The Big Data community has been waiting in anticipation for Ben Werther’s start-up Platfora to come out of stealth mode and reveal its grand vision since early summer. Well, that day has come and Werther’s vision for Platfora is indeed ambitious.
Platfora today announced it raised $5.7 million in Series A funding led by Anderseen Horowitz, with additional support from In-Q-Tel. In an accompanying blog post, Werther said Platfora has developed a platform to allow business users to interactively explore large data sets stored on Hadoop and create multidimensional, predictive dashboards and reports.
Currently, manipulating and analyzing Hadoop-based data requires significant expertise in mathematics, statistics and distributed computing. In most production environments, this means highly skilled data scientists toil away on complex analytic platforms that sit atop Hadoop to produce meaningful analysis, analysis which – hopefully – trickles down to business users in one form or another. In some scenarios, Hadoop-based analysis is ported to traditional data warehouses where business users can explore it with business intelligence (BI) and data visualization tools.
Werther further explains how Platfora works:
Platfora’s breakthrough is a combination of server technology, user experience innovation, and data science.
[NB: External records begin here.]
(* ===== verification/BanClient.v ===== *)
(** Banned addresses in the browser: the shared count and the preview
    (dashboard/src/context/BannedIpsContext.tsx), the badge in the navigation and
    the panel (BanNavBadge.tsx, BannedIpsPanel.tsx), the ban button
    (BanIpButton.tsx) and the bans page (app/bans/page.tsx).

    An answer of [/api/bans] is the document [BannedIpsResult] the route sends;
    [None] stands for a request that failed, on which axios throws. *)

From S2P Require Import Prelude JsMap JsString JsNum Json Regex Http JsValue FetchBanned ProofBans Bans CopilotText I18n Client.

(** [Boolean(x)] of an optional flag. *)
Definition flag (b : option bool) : bool := b ?? false.

Inductive DataMode := Live | Preview.
#[global] Instance DataMode_eq_dec : EqDecision DataMode.
Proof. solve_decision. Defined.

(** ** BannedIpsProvider *)

Record BannedIps := {
  totalCount : Z;
  truncated : bool;
  source : jstring;
  dataMode : DataMode;
  preview : bool;
  loading : bool;
}.
Definition bannedIps_start : BannedIps :=
  {| totalCount := 0; truncated := false; source := []; dataMode := Live; preview := false; loading := true |}.

(** What [refresh] asks: [count_only] and a fresh [bust]. *)
Definition count_query (now : Z) : list (jstring * jstring) := [("count_only", "1"); ("bust", dec now)].

(** The rest of [refresh]. *)
Definition refreshed (reply : option BannedIpsResult) (s : BannedIps) : BannedIps :=
  match reply with
  | Some d =>
      {| totalCount := br_count d; truncated := flag (br_truncated d); source := br_source d;
         dataMode := if bool_decide (br_data_mode d = Some ("preview" : jstring)) then Preview else Live;
         preview := flag (br_preview d); loading := false |}
  | None =>
      {| totalCount := 0; truncated := false; source := source s; dataMode := Live; preview := false; loading := false |}
  end.

(** The interval of the provider: [useVisibleInterval(refresh, pollMs, pollMs > 0)]. *)
Definition provider_polls (pollMs : Z) : Z * bool := (pollMs, 0 <? pollMs).

(** ** Badge and panel *)

(** [!preview && dataMode === "live" && source === "ipset" && totalCount > 0] *)
Definition liveIpset (s : BannedIps) : bool :=
  negb (preview s) && bool_decide (dataMode s = Live) && (source s =s "ipset") && (0 <? totalCount s).

Definition badge_title (l : Lang) (s : BannedIps) : jstring :=
  if liveIpset s then text l "bannedIpsLiveMode" ++ ": " ++ dec (totalCount s)
  else if preview s then text l "bannedIpsProofMode"
  else if 0 <? totalCount s then text l "navBans" ++ ": " ++ dec (totalCount s)
  else text l "navBans".
(** The number in the badge; none when nothing is banned. *)
Definition badge_count (s : BannedIps) : option jstring :=
  if 0 <? totalCount s then Some (if 99 <? totalCount s then "99+" else dec (totalCount s)) else None.

(** ** useBanPreview *)

Record BanPreview := {
  bp_bans : list BanEntry;
  bp_truncated : bool;
  bp_source : jstring;
  bp_preview : bool;
  bp_loading : bool;
  bp_refreshing : bool;
}.
Definition preview_start : BanPreview :=
  {| bp_bans := []; bp_truncated := false; bp_source := []; bp_preview := false; bp_loading := true; bp_refreshing := false |}.
Definition preview_query (limit now : Z) : list (jstring * jstring) :=
  [("limit", dec limit); ("offset", "0"); ("bust", dec now)].

(** [refresh] up to its first [await]; then the answer, which makes the provider
    refresh too ([true]) before [finally]; then [finally]. *)
Definition preview_asked (s : BanPreview) : BanPreview :=
  {| bp_bans := bp_bans s; bp_truncated := bp_truncated s; bp_source := bp_source s; bp_preview := bp_preview s;
     bp_loading := bp_loading s; bp_refreshing := true |}.
Definition preview_done (s : BanPreview) : BanPreview :=
  {| bp_bans := bp_bans s; bp_truncated := bp_truncated s; bp_source := bp_source s; bp_preview := bp_preview s;
     bp_loading := false; bp_refreshing := false |}.
Definition preview_answered (reply : option BannedIpsResult) (s : BanPreview) : BanPreview * bool :=
  match reply with
  | Some d => ({| bp_bans := br_bans d; bp_truncated := flag (br_truncated d); bp_source := br_source d;
                  bp_preview := flag (br_preview d); bp_loading := bp_loading s; bp_refreshing := bp_refreshing s |}, true)
  | None => (preview_done {| bp_bans := []; bp_truncated := bp_truncated s; bp_source := bp_source s;
                             bp_preview := bp_preview s; bp_loading := bp_loading s; bp_refreshing := bp_refreshing s |}, false)
  end.

(** What the hook returns: the preview over the shared state. *)
Definition shown_truncated (p : BanPreview) (s : BannedIps) : bool := bp_truncated p || truncated s.
Definition shown_preview (p : BanPreview) (s : BannedIps) : bool := bp_preview p || preview s.
(** useBannedIpSet *)
Definition bannedIpSet (p : BanPreview) : list jstring := dedup_by id [] (map be_ip (bp_bans p)).

(** The body of the panel. *)
Inductive PanelBody := PanelLoading | PanelEmpty | PanelList (cut : bool) (rows : list BanEntry).
Definition panel_body (p : BanPreview) (s : BannedIps) : PanelBody :=
  if bp_loading p && bool_decide (bp_bans p = []) then PanelLoading
  else if totalCount s =? 0 then PanelEmpty
  else PanelList (shown_truncated p s) (bp_bans p).
Definition panel_live_badge (p : BanPreview) (s : BannedIps) : bool :=
  negb (shown_preview p s) && bool_decide (dataMode s = Live) && (bp_source p =s "ipset") && (0 <? totalCount s).

(** ** The live badge tells the truth *)

Section live.
Context `{UnicodeCase} (e : env).

Lemma proof_source w dir opts r : fetchProofBansResult w dir opts = Ok (Some r) → br_source r = "proof-reports".
Proof.
  unfold fetchProofBansResult, packBanEntries. intros Hr. repeat (split_match; simplify_eq; try done).
Qed.
Lemma demo_source ips opts : br_source (fetchLiveDemoBansResult ips opts) = "live-demo".
Proof. unfold fetchLiveDemoBansResult, packBanEntries. cbv zeta. by destruct (countOnly opts). Qed.

Lemma ipset_answer w opts r : bans_answer e w opts = Ok r → br_source r = "ipset" → 0 < br_count r →
  resolveBansDisplayMode w (BENCH_DATA_DIR e) = Ok ModeLive ∧ r = mark_live (fetchBannedIps w e opts).
Proof.
  unfold bans_answer. intros Hr Hs Hc.
  destruct (resolveBansDisplayMode _ _) as [[|ips api|]|]; try done.
  - destruct (fetchProofBansResult _ _ _) as [[p|]|] eqn:Ep; try done; cbn in Hr; injection Hr as <-; [|done].
    apply proof_source in Ep. rewrite Hs in Ep. done.
  - injection Hr as <-. rewrite demo_source in Hs. done.
  - split; [done|]. cbv zeta in Hr. destruct ((_ =? 0) && _) eqn:E; [|by injection Hr as <-].
    destruct (fetchProofBansResult _ _ _) as [[p|]|] eqn:Ep; try done; cbn in Hr; injection Hr as <-.
    + apply proof_source in Ep. rewrite Hs in Ep. done.
    + bprop. lia.
Qed.

(** C29. The green mark is shown only for the live list: after an answer of the server,
    the navigation claims live bans only if the page runs in live mode and the count
    is the one of the analyzer's list, never for evidence or demo addresses. *)
Theorem live_badge_sound w opts r s :
  bans_answer e w opts = Ok r → liveIpset (refreshed (Some r) s) = true →
  resolveBansDisplayMode w (BENCH_DATA_DIR e) = Ok ModeLive ∧ r = mark_live (fetchBannedIps w e opts) ∧ 0 < br_count r.
Proof.
  intros Hr Hl. unfold liveIpset in Hl. cbn in Hl. bprop.
  destruct (ipset_answer w opts r Hr) as [? ?]; done.
Qed.
End live.

(** ** BanIpButton *)

Module BanButton.

Record Props := {
  p_ip : jstring;
  p_reason : jstring;
  p_unban : bool;      (* variant is "unban" *)
  p_banned : bool;
  p_compact : bool;
  p_readOnly : bool;
}.
Record state := { busy : bool; flashErr : bool; errMsg : jstring }.
Definition start : state := {| busy := false; flashErr := false; errMsg := [] |}.

Definition showUnban (p : Props) : bool := negb (p_readOnly p) && (p_unban p || p_banned p).
Definition showBannedBadge (p : Props) (s : state) : bool := negb (p_unban p) && p_banned p && negb (busy s).

(** The body of the request, and the callbacks of the button. *)
Record BanRequest := { bq_ip : jstring; bq_unban : bool; bq_reason : jstring }.
Inductive callback := OnDone (ok : bool) (msg : jstring) | OnRefresh.
(** An answer, an answer with an error status (axios throws), another failure. *)
Inductive outcome := Replied (data : val) | Refused (data : val) | Broken.

Section button.
Context (t : jstring → jstring) (p : Props).

(** [run] up to the request; [confirmed] is the user's answer to the prompt. *)
Definition press (confirmed : bool) (s : state) : state * list BanRequest :=
  if p_readOnly p then (s, [])
  else if busy s || negb (nonempty (p_ip p)) then (s, [])
  else if negb (showUnban p) && negb confirmed then (s, [])
  else ({| busy := true; flashErr := false; errMsg := [] |},
        [{| bq_ip := p_ip p; bq_unban := showUnban p; bq_reason := p_reason p |}]).
Definition prompt : jstring := replace_first "{ip}" (p_ip p) (t "banConfirm").

(** [d?.error || d?.message || msg] at the type [string]. *)
Definition refusal (d : val) : jstring := oor (as_str (d.["error"])) (oor (as_str (d.["message"])) (t "banFailed")).

Definition answered (o : outcome) (s : state) : state * list callback :=
  match o with
  | Replied data =>
      let ok := is_true (data.["success"]) in
      let msg := oor (as_str (data.["message"]))
                   (if ok then if showUnban p then t "unbanSuccess" else t "banSuccess" else t "banFailed") in
      ({| busy := false; flashErr := if ok then flashErr s else true; errMsg := if ok then errMsg s else msg |},
       OnDone ok msg :: if ok then [OnRefresh] else [])
  | Refused d =>
      ({| busy := false; flashErr := true; errMsg := refusal d |}, [OnDone false (refusal d)])
  | Broken =>
      ({| busy := false; flashErr := true; errMsg := t "banFailed" |}, [OnDone false (t "banFailed")])
  end.
(** The timer that clears a message after eight seconds. *)
Definition expired (s : state) : state := {| busy := busy s; flashErr := false; errMsg := [] |}.

Definition label (s : state) : jstring :=
  if showBannedBadge p s then if p_compact p then t "ipBannedShort" else t "ipBanned"
  else if showUnban p then if p_compact p then t "unbanShort" else t "unbanIp"
  else if p_compact p then t "banShort" else t "executeBan".
Definition disabled (s : state) : bool := if showBannedBadge p s then busy s else busy s || negb (nonempty (p_ip p)).

Inductive event := Press (confirmed : bool) | Expire.
Definition on_event (ev : event) (s : state) : state * list BanRequest :=
  match ev with Press c => press c s | Expire => (expired s, []) end.
Definition on_response (q : BanRequest) (o : outcome) (s : state) : state * list BanRequest := ((answered o s).1, []).

(** The button works on one request at a time. *)
Definition one_request (c : config state BanRequest) : Prop :=
  length (pending c) = if busy (current c) then 1%nat else 0%nat.
Lemma button_one_request c : page_reach on_event on_response (Cfg start []) c → one_request c.
Proof.
  apply page_invariant; unfold one_request.
  - done.
  - intros c' ev s reqs Hi Hev. cbn. rewrite length_app. destruct ev as [conf|]; cbn in Hev.
    + unfold press in Hev. destruct (busy (current c')) eqn:Eb; cbn [orb] in Hev;
        repeat match type of Hev with (if ?b then _ else _) = _ => destruct b end; injection Hev as <- <-; cbn; rewrite ?Eb; lia.
    + simplify_eq. cbn. lia.
  - intros c' i q r s reqs Hi Hp Hr. injection Hr as <- <-. cbn. rewrite app_nil_r.
    apply lookup_lt_Some in Hp as Hlt. pose proof (length_delete (pending c') i ltac:(eauto)). destruct r; cbn; destruct (busy (current c')); lia.
Qed.

(** Whatever the user does, at most one request of a button is on its way; one
    leaves only from a writable button with an address, does what the label says,
    and a ban has been confirmed. *)
Theorem button_guarded c ev s reqs q :
  page_reach on_event on_response (Cfg start []) c → on_event ev (current c) = (s, reqs) → q ∈ reqs →
  pending c = [] ∧ reqs = [q] ∧ p_readOnly p = false ∧ bq_ip q = p_ip p ∧ p_ip p ≠ [] ∧
  bq_unban q = p_unban p || p_banned p ∧ (bq_unban q = false → ev = Press true).
Proof.
  intros Hc Hev Hq. apply button_one_request in Hc. unfold one_request in Hc.
  destruct ev as [conf|]; cbn in Hev; [|injection Hev as <- <-; by apply elem_of_nil in Hq].
  unfold press in Hev. destruct (p_readOnly p) eqn:Er; [injection Hev as <- <-; by apply elem_of_nil in Hq|].
  destruct (busy (current c)) eqn:Eb; cbn [orb] in Hev; [injection Hev as <- <-; by apply elem_of_nil in Hq|].
  destruct (p_ip p) as [|x ip] eqn:Ei; cbn in Hev; [injection Hev as <- <-; by apply elem_of_nil in Hq|].
  destruct (negb (showUnban p) && negb conf) eqn:Eu; [injection Hev as <- <-; by apply elem_of_nil in Hq|].
  injection Hev as <- <-. apply list_elem_of_singleton in Hq as ->. cbn.
  unfold showUnban in *. rewrite Er in *. cbn in *. splits; try done.
  - by destruct (pending c).
  - intros Hu. rewrite Hu in Eu. cbn in Eu. by destruct conf.
Qed.
End button.
End BanButton.

(** ** Examples *)

Module BanClientDemo.
Definition active_bans : jstring :=
  stringify (JObj [("ips", JArr [JStr "203.0.113.7"]); ("total_count", jint 1); ("source", JStr "ipset")]).
Definition banned_world : world :=
  {| w_fetch := λ _ _, None; w_readIn := λ _ _, None; w_size := λ _, Some 70;
     w_read := λ p, if p =s "/data/lg/active_bans.json" then Some active_bans else None |}.
Definition count_opts : FetchBannedOpts := {| countOnly := true; limit := None; offset := None; search := None |}.
Definition live_answer : BannedIpsResult := mark_live (bare_result 1 "ipset" (Some false)).

Lemma live_badge_sound_witness :
  resolveBansDisplayMode banned_world (BENCH_DATA_DIR (env_of [])) = Ok ModeLive ∧
  live_answer = mark_live (fetchBannedIps (H := ascii_case) banned_world (env_of []) count_opts) ∧ 0 < br_count live_answer.
Proof.
  apply (live_badge_sound (H := ascii_case) (env_of []) banned_world count_opts live_answer bannedIps_start); by vm_compute.
Defined.

Definition ban_props : BanButton.Props :=
  {| BanButton.p_ip := "203.0.113.7"; BanButton.p_reason := "dashboard-ban"; BanButton.p_unban := false;
     BanButton.p_banned := false; BanButton.p_compact := false; BanButton.p_readOnly := false |}.
Lemma button_guarded_witness :
  let q := {| BanButton.bq_ip := "203.0.113.7"; BanButton.bq_unban := false; BanButton.bq_reason := "dashboard-ban" |} in
  BanButton.bq_unban q = false → BanButton.Press true = BanButton.Press true.
Proof.
  intros q Hq. destruct (BanButton.button_guarded (text Len) ban_props (Cfg BanButton.start []) (BanButton.Press true)
    {| BanButton.busy := true; BanButton.flashErr := false; BanButton.errMsg := [] |} [q] q) as (_ & _ & _ & _ & _ & _ & H).
  - apply reach_start.
  - reflexivity.
  - by left.
  - exact (H Hq).
Defined.
End BanClientDemo.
Our platform works with existing Hadoop clusters (Cloudera, MapR, Amazon EMR, etc.), and automatically turns the questions of business users into Hadoop jobs that synthesize and distill Hadoop datasets into dimensional and predictive dashboards, reports and insights. The system intelligently drives Hadoop to create and maintain ‘work products’ — highly compressed partial results that are refined at the click of a button to achieve sub-second report delivery, analytics overlay, and drilldown performance.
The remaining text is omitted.